Lawsuit alleges UVM protected NBA player Anthony Lamb from rape allegations

MICHAELA REARDON/The Vermont Cynic

Anthony Lamb ’20 reaches for the ball at a home game against University of Maine Feb. 5, 2020. Lamb, who signed with an NBA team this fall, has been accused of raping a fellow student-athlete while at UVM, according to a recently filed lawsuit against the University.

Editor’s note: The headline of this story was updated Dec. 12 at 11:50 a.m. to more accurately reflect Lamb’s NBA status.

NBA player and former UVM basketball star Anthony Lamb ‘20 has come under fire for allegedly raping a fellow student-athlete while they were both undergraduate students at UVM in 2019, according to Dec. 7 reporting from Seven Days

The allegations have come to light publicly by way of a federal lawsuit accusing UVM officials of mishandling reports of sexual assault and interfering with due process, according to Seven Days.

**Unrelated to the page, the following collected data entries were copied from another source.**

Lemma sumZ_fmap_le {A} (f : A -> Z) (b : Z) l :
  (forall x, x ∈ l -> f x <= b) -> sumZ (f <$> l) <= Z.of_nat (length l) * b.
Proof.
  intros H. rewrite <- (length_fmap f l). apply sumZ_bound, Forall_fmap, Forall_forall. done.
Qed.

(** Two weights of the same split, ordered as the hand-out visits them. *)
Lemma rem_order_trans rems : Transitive (rem_order rems).
Proof. intros a b c. unfold rem_order. lia. Qed.

Lemma rem_order_total rems : Total (rem_order rems).
Proof. intros a b. unfold rem_order. lia. Qed.

Lemma StronglySorted_take_drop {A} (R : A -> A -> Prop) l k x y :
  StronglySorted R l -> x ∈ take k l -> y ∈ drop k l -> R x y.
Proof.
  intros Hs. rewrite <- (take_drop k l) in Hs. intros Hx Hy.
  by eapply StronglySorted_app_1_elem_of.
Qed.

(** The floors of a split are non-negative, and what they leave is at most one unit a member. *)
Lemma shares_leftover total weights (W := sumZ weights)
    (fl := share (total / W) (total mod W) W <$> weights) :
  0 <= total -> 0 < W -> Forall (fun w => 0 <= w) weights ->
  Forall (fun z => 0 <= z) fl /\ 0 <= total - sumZ fl <= Z.of_nat (length weights).
Proof.
  intros Ht HW Hnn.
  pose proof (Z.mod_pos_bound total W HW) as Hr. pose proof (Z.div_mod total W) as Hdm.
  assert (0 <= total / W) as Hq by (apply Z.div_pos; lia).
  set (rm := share_rem (total mod W) W <$> weights).
  pose proof (shares_exact (total / W) (total mod W) W weights HW) as Hex.
  fold fl rm W in Hex. replace (total / W * W + total mod W) with total in Hex by lia.
  assert (0 <= sumZ rm) as Hrm0.
  { apply sumZ_nonneg, Forall_fmap, Forall_forall. intros x _. cbn. apply Z.mod_pos_bound. done. }
  assert (sumZ rm <= Z.of_nat (length weights) * (W - 1)) as Hrm.
  { apply sumZ_fmap_le. intros x _. unfold share_rem.
    pose proof (Z.mod_pos_bound (total mod W * x) W HW). lia. }
  split; [|split; apply Z.mul_le_mono_pos_l with W; lia].
  apply Forall_fmap, Forall_forall. intros x Hx. cbn.
  rewrite Forall_forall in Hnn. specialize (Hnn x Hx). apply share_nonneg; lia.
Qed.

The suit was filed this week in U.S. District Court in Burlington. 

The lawsuit claims athletic director Jeff Schulman and other University employees misinformed the complainant about the possible outcomes of her options, persuading her against filing a formal complaint through Title IX procedures, according to Seven Days. 

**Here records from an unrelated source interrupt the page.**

(* ===== verification/MathTests.v ===== *)
(** * The unit tests of [contracts/credit/src/math_utils.rs] *)
From S2P Require Import Prelude MathUtils Testing.

Module MathTests.
Definition mul_div_basic := returns (mul_div 1000 300 10000 Floor) 30.

Definition mul_div_truncates_toward_zero := returns (mul_div 7 1 3 Floor) 2.

Definition mul_div_identity_denominator := returns (mul_div 42 1 1 Floor) 42.

Definition apply_bps_half_percent_truncates := returns (apply_bps 200 50 Floor) 1.

Definition apply_bps_sub_unit_truncates_to_zero := returns (apply_bps 50 1 Floor) 0.

Definition mul_div_exact_floor := returns (mul_div 1000 3 10 Floor) 300.

Definition mul_div_exact_ceil := returns (mul_div 1000 3 10 Ceil) 300.

Definition mul_div_remainder_floor := returns (mul_div 1001 3 10 Floor) 300.

Definition mul_div_remainder_ceil := returns (mul_div 1001 3 10 Ceil) 301.

Definition mul_div_zero_numerator :=
  all_of [returns (mul_div 1000000 0 10000 Floor) 0; returns (mul_div 1000000 0 10000 Ceil) 0].

Definition mul_div_zero_a :=
  all_of [returns (mul_div 0 300 10000 Floor) 0; returns (mul_div 0 300 10000 Ceil) 0].

Definition mul_div_denominator_equals_numerator :=
  all_of [returns (mul_div 42 7 7 Floor) 42; returns (mul_div 42 7 7 Ceil) 42].

Definition mul_div_large_values_floor :=
  let half := u128_max / 2 in returns (mul_div half 2 2 Floor) half.

Definition mul_div_one_bps_of_small_amount_floor := returns (mul_div 1 1 10000 Floor) 0.

Definition mul_div_one_bps_of_small_amount_ceil := returns (mul_div 1 1 10000 Ceil) 1.

(** [#[should_panic]] *)
Definition mul_div_zero_denominator_panics := mul_div 100 1 0 Floor.

Definition scale_up_and_down_roundtrip_floor :=
  let v := 12345678 in let? u := scale_up v in returns (scale_down u Floor) v.

Definition scale_up_and_down_roundtrip_ceil_exact :=
  let v := 99 in let? u := scale_up v in returns (scale_down u Ceil) v.

Definition scale_down_ceil_adds_one_for_remainder := returns (scale_down (SCALE + 1) Ceil) 2.

Definition scale_down_floor_truncates_remainder := returns (scale_down (SCALE + 1) Floor) 1.

Definition scale_down_zero := all_of [returns (scale_down 0 Floor) 0; returns (scale_down 0 Ceil) 0].

Definition apply_bps_full_rate :=
  all_of [returns (apply_bps 500 10000 Floor) 500; returns (apply_bps 10000 10000 Floor) 10000].

Definition apply_bps_zero_rate := returns (apply_bps 1000000 0 Floor) 0.

Definition prorate_interest_zero_elapsed :=
  all_of [returns (prorate_interest 1000000 500 0 Floor) 0; returns (apply_bps 1000000 0 Floor) 0;
          returns (apply_bps 1000000 0 Ceil) 0].

Definition apply_bps_zero_amount :=
  all_of [returns (apply_bps 0 300 Floor) 0; returns (apply_bps 0 300 Ceil) 0].

Definition apply_bps_one_bps_small_amount_floor := returns (apply_bps 1 1 Floor) 0.

Definition apply_bps_one_bps_small_amount_ceil := returns (apply_bps 1 1 Ceil) 1.

Definition apply_bps_one_bps_threshold_floor := returns (apply_bps 10000 1 Floor) 1.

Definition apply_bps_large_amount :=
  let large := i128_max in let expected := large / 10000 in returns (apply_bps large 1 Floor) expected.

Definition prorate_interest_one_full_year_floor :=
  returns (prorate_interest 10000 300 SECONDS_PER_YEAR Floor) 300.

Definition prorate_interest_one_full_year_ceil :=
  returns (prorate_interest 10000 300 SECONDS_PER_YEAR Ceil) 300.

Definition prorate_interest_half_year :=
  let half_year := SECONDS_PER_YEAR / 2 in returns (prorate_interest 10000 300 half_year Floor) 150.

Definition prorate_interest_one_day := returns (prorate_interest 10000 300 86400 Floor) 0.

Definition prorate_interest_one_day_ceil := returns (prorate_interest 10000 300 86400 Ceil) 1.

Definition prorate_interest_zero_principal := returns (prorate_interest 0 500 86400 Floor) 0.

Definition prorate_interest_full_year := returns (prorate_interest 100000 1000 31557600 Floor) 10000.

Definition prorate_interest_one_hour := returns (prorate_interest 1000000 500 3600 Floor) 5.

Definition prorate_interest_zero_rate := returns (prorate_interest 10000 0 86400 Floor) 0.

Definition prorate_interest_zero_time := returns (prorate_interest 10000 300 0 Floor) 0.

Definition prorate_interest_max_rate_one_year :=
  returns (prorate_interest 10000 10000 SECONDS_PER_YEAR Floor) 10000.

Definition prorate_interest_one_bps_small_principal_floor :=
  returns (prorate_interest 1 1 SECONDS_PER_YEAR Floor) 0.

Definition prorate_interest_one_bps_small_principal_ceil :=
  returns (prorate_interest 1 1 SECONDS_PER_YEAR Ceil) 1.

Definition prorate_interest_large_principal_one_year :=
  returns (prorate_interest 1000000000 500 SECONDS_PER_YEAR Floor) 50000000.

Definition prorate_interest_floor_less_than_or_equal_ceil :=
  let cases := [(1, 1, 1); (10000, 300, 86400); (1000000, 9999, SECONDS_PER_YEAR);
                (u32_max, 10000, u32_max)] in
  all_of ((fun '(p, r, t) =>
    let? floor := prorate_interest p r t Floor in
    let? ceil := prorate_interest p r t Ceil in
    assert (floor <=? ceil)) <$> cases).

Definition prorate_interest_ceil_floor_diff_at_most_one :=
  let cases := [(1, 1, 1); (7, 3, 100); (10000, 300, 86400); (999999, 1, SECONDS_PER_YEAR)] in
  all_of ((fun '(p, r, t) =>
    let? floor := prorate_interest p r t Floor in
    let? ceil := prorate_interest p r t Ceil in
    let? diff := checked_u128 (ceil - floor) in
    assert (diff <=? 1)) <$> cases).

Definition prorate_interest_monotone_in_time :=
  let p := 1000000 in let r := 300 in let t1 := 86400 in let t2 := 86400 * 30 in
  let? later := prorate_interest p r t2 Floor in
  let? sooner := prorate_interest p r t1 Floor in
  assert (sooner <=? later).

Definition prorate_interest_monotone_in_rate :=
  let p := 1000000 in let t := SECONDS_PER_YEAR in
  let? high := prorate_interest p 500 t Floor in
  let? low := prorate_interest p 300 t Floor in
  assert (low <=? high).

Definition prorate_interest_monotone_in_principal :=
  let r := 300 in let t := SECONDS_PER_YEAR in
  let? large := prorate_interest 2000000 r t Floor in
  let? small := prorate_interest 1000000 r t Floor in
  assert (small <=? large).

Definition prorate_interest_max_u32_principal_and_time :=
  let p := u32_max in let r := 10000 in let t := u32_max in
  let? _ := prorate_interest p r t Floor in
  let? _ := prorate_interest p r t Ceil in
  Some tt.

Definition prorate_interest_exact_boundary_no_remainder :=
  let p := BPS_YEAR_DENOM in let r := 10000 in let t := SECONDS_PER_YEAR in
  let? floor := prorate_interest p r t Floor in
  let? ceil := prorate_interest p r t Ceil in
  assert_eq floor ceil.

Definition deviation_five_percent_up := assert_eq (compute_deviation_bps 1050 1000) (Some 500).

Definition deviation_five_percent_down := assert_eq (compute_deviation_bps 950 1000) (Some 500).

Definition deviation_zero_change := assert_eq (compute_deviation_bps 1000 1000) (Some 0).

Definition deviation_one_bps := assert_eq (compute_deviation_bps 10001 10000) (Some 1).

Definition deviation_hundred_percent := assert_eq (compute_deviation_bps 2000 1000) (Some 10000).

Definition deviation_zero_last_price_returns_none := assert_eq (compute_deviation_bps 100 0) None.

Definition deviation_negative_last_price_returns_none := assert_eq (compute_deviation_bps 100 (-1)) None.

(** [parts.iter().copied().sum::<u128>()] *)
Definition sum_parts (parts : list Z) : option Z := sum_weights 0 parts.

Definition split_conserving_sums_to_total_exact :=
  all_of ((fun total =>
    let? parts := split_conserving total [3333; 6667] in
    returns (sum_parts parts) total) <$> [0; 1; 2; 3; 7; 10; 99; 100; 1000; 10000; u128_max / 2]).

Definition split_conserving_even_ratio_is_exact :=
  all_of [returns (split_conserving 100 [5000; 5000]) [50; 50];
          returns (split_conserving 101 [5000; 5000]) [50; 51]].

Definition split_conserving_gives_leftover_to_largest_remainder :=
  returns (split_conserving 10 [3333; 6667]) [3; 7].

Definition split_conserving_reversed_weights_mirrors_output :=
  let? a := split_conserving 10 [3333; 6667] in
  let? b := split_conserving 10 [6667; 3333] in
  let? b1 := b !! 1%nat in
  let? b0 := b !! 0%nat in
  assert_eq a [b1; b0].

Definition split_conserving_deterministic_across_calls :=
  let? first := split_conserving 1234567 [1111; 2222; 3333; 4444] in
  let? second := split_conserving 1234567 [1111; 2222; 3333; 4444] in
  all_of [assert_eq first second; returns (sum_parts first) 1234567].

Definition split_conserving_single_weight_takes_all :=
  all_of [returns (split_conserving 42 [10000]) [42]; returns (split_conserving 0 [10000]) [0]].

Definition split_conserving_all_zero_weights_collapses_to_first :=
  returns (split_conserving 77 [0; 0; 0]) [77; 0; 0].

Definition split_conserving_one_zero_weight_gets_nothing :=
  returns (split_conserving 100 [10000; 0]) [100; 0].

Definition split_conserving_boundary_single_unit :=
  let? parts := split_conserving 1 [5000; 5000] in returns (sum_parts parts) 1.

(** [#[should_panic]] *)
Definition split_conserving_empty_weights_panics := split_conserving 10 [].

Definition prorate_interest_conserving_sums_to_realized_interest :=
  let? shares := prorate_interest_conserving 10000 300 SECONDS_PER_YEAR [5000; 5000] in
  let? realized := prorate_interest 10000 300 SECONDS_PER_YEAR Floor in
  all_of [returns (sum_parts shares) realized;
          let? rest := checked_u128 (realized - realized / 2) in
          assert_eq shares [realized / 2; rest]].

Definition prorate_interest_conserving_zero_inputs :=
  all_of [returns (prorate_interest_conserving 0 300 SECONDS_PER_YEAR [3333; 6667]) [0; 0];
          returns (prorate_interest_conserving 10000 0 SECONDS_PER_YEAR [3333; 6667]) [0; 0]].

Definition prorate_interest_conserving_three_way_sums_exactly :=
  let? shares := prorate_interest_conserving 1000000 1000 SECONDS_PER_YEAR [1000; 2000; 7000] in
  let? sum := sum_parts shares in
  let? realized := prorate_interest 1000000 1000 SECONDS_PER_YEAR Floor in
  assert_eq sum realized.

(** Every test of the module but one passes. *)
Lemma math_tests_pass :
  forallb passes [mul_div_basic; mul_div_truncates_toward_zero; mul_div_identity_denominator;
     apply_bps_half_percent_truncates; apply_bps_sub_unit_truncates_to_zero; mul_div_exact_floor;
     mul_div_exact_ceil; mul_div_remainder_floor; mul_div_remainder_ceil; mul_div_zero_numerator;
     mul_div_zero_a; mul_div_denominator_equals_numerator; mul_div_large_values_floor;
     mul_div_one_bps_of_small_amount_floor; mul_div_one_bps_of_small_amount_ceil;
     scale_up_and_down_roundtrip_floor; scale_up_and_down_roundtrip_ceil_exact;
     scale_down_ceil_adds_one_for_remainder; scale_down_floor_truncates_remainder;
     scale_down_zero; apply_bps_full_rate; apply_bps_zero_rate; prorate_interest_zero_elapsed;
     apply_bps_zero_amount; apply_bps_one_bps_small_amount_floor;
     apply_bps_one_bps_small_amount_ceil; apply_bps_one_bps_threshold_floor;
     apply_bps_large_amount; prorate_interest_one_full_year_floor;
     prorate_interest_one_full_year_ceil; prorate_interest_half_year; prorate_interest_one_day;
     prorate_interest_one_day_ceil; prorate_interest_zero_principal; prorate_interest_full_year;
     prorate_interest_one_hour; prorate_interest_zero_rate; prorate_interest_zero_time;
     prorate_interest_max_rate_one_year; prorate_interest_one_bps_small_principal_floor;
     prorate_interest_one_bps_small_principal_ceil; prorate_interest_large_principal_one_year;
     prorate_interest_floor_less_than_or_equal_ceil;
     prorate_interest_ceil_floor_diff_at_most_one; prorate_interest_monotone_in_time;
     prorate_interest_monotone_in_rate; prorate_interest_monotone_in_principal;
     prorate_interest_max_u32_principal_and_time; prorate_interest_exact_boundary_no_remainder;
     deviation_five_percent_up; deviation_five_percent_down; deviation_zero_change;
     deviation_one_bps; deviation_hundred_percent; deviation_zero_last_price_returns_none;
     deviation_negative_last_price_returns_none; split_conserving_sums_to_total_exact;
     split_conserving_gives_leftover_to_largest_remainder;
     split_conserving_reversed_weights_mirrors_output;
     split_conserving_deterministic_across_calls; split_conserving_single_weight_takes_all;
     split_conserving_all_zero_weights_collapses_to_first;
     split_conserving_one_zero_weight_gets_nothing; split_conserving_boundary_single_unit;
     prorate_interest_conserving_sums_to_realized_interest;
     prorate_interest_conserving_zero_inputs; prorate_interest_conserving_three_way_sums_exactly] = true.
Proof. vm_compute. reflexivity. Qed.

Lemma math_tests_panic :
  panics mul_div_zero_denominator_panics && panics split_conserving_empty_weights_panics = true.
Proof. vm_compute. reflexivity. Qed.

(** A tie goes to the lower index, as the comment in the code says; the test of an
    even split expects the higher one and would fail. *)
Lemma even_split_test_fails :
  passes split_conserving_even_ratio_is_exact = false /\
  split_conserving 101 [5000; 5000] = Some [51; 50].
Proof. by vm_compute. Qed.
End MathTests.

The lawsuit names Schulman, among other UVM officials, as well as the University and its board of trustees, as defendants, according to recent reports from VTDigger.  

In recent years, UVM students have organized several protests and other advocacy measures over a perceived systemic administrative mishandling of sexual violence at the University, with a large portion of the collective outrage directed at UVM athletics in particular. 

The student-led activism prompted the University to agree to a set of demands, including an external review of practices at UVM’s Office of Affirmative Action and Equal Opportunity—the results of which were released by UVM President Suresh Garimella Oct. 25, 2021. 

Lamb’s NBA team, the Golden State Warriors, does not intend to take any immediate action in light of the suit because Lamb is not a defendant and was never charged with wrongdoing in a legal case, according to a statement the Warriors issued to SFGATE Dec. 8. 

The Warriors was aware that Lamb had been accused of sexual assault when they signed him in October, according to an Oct. 16 article from NBC

Since initial reports of the recent suit broke from local Vermont-based news outlets, the story has been covered by various media groups, including the Atlantic, ESPN, Rolling Stone, Sports Illustrated, ABC, NBC, CBS and more.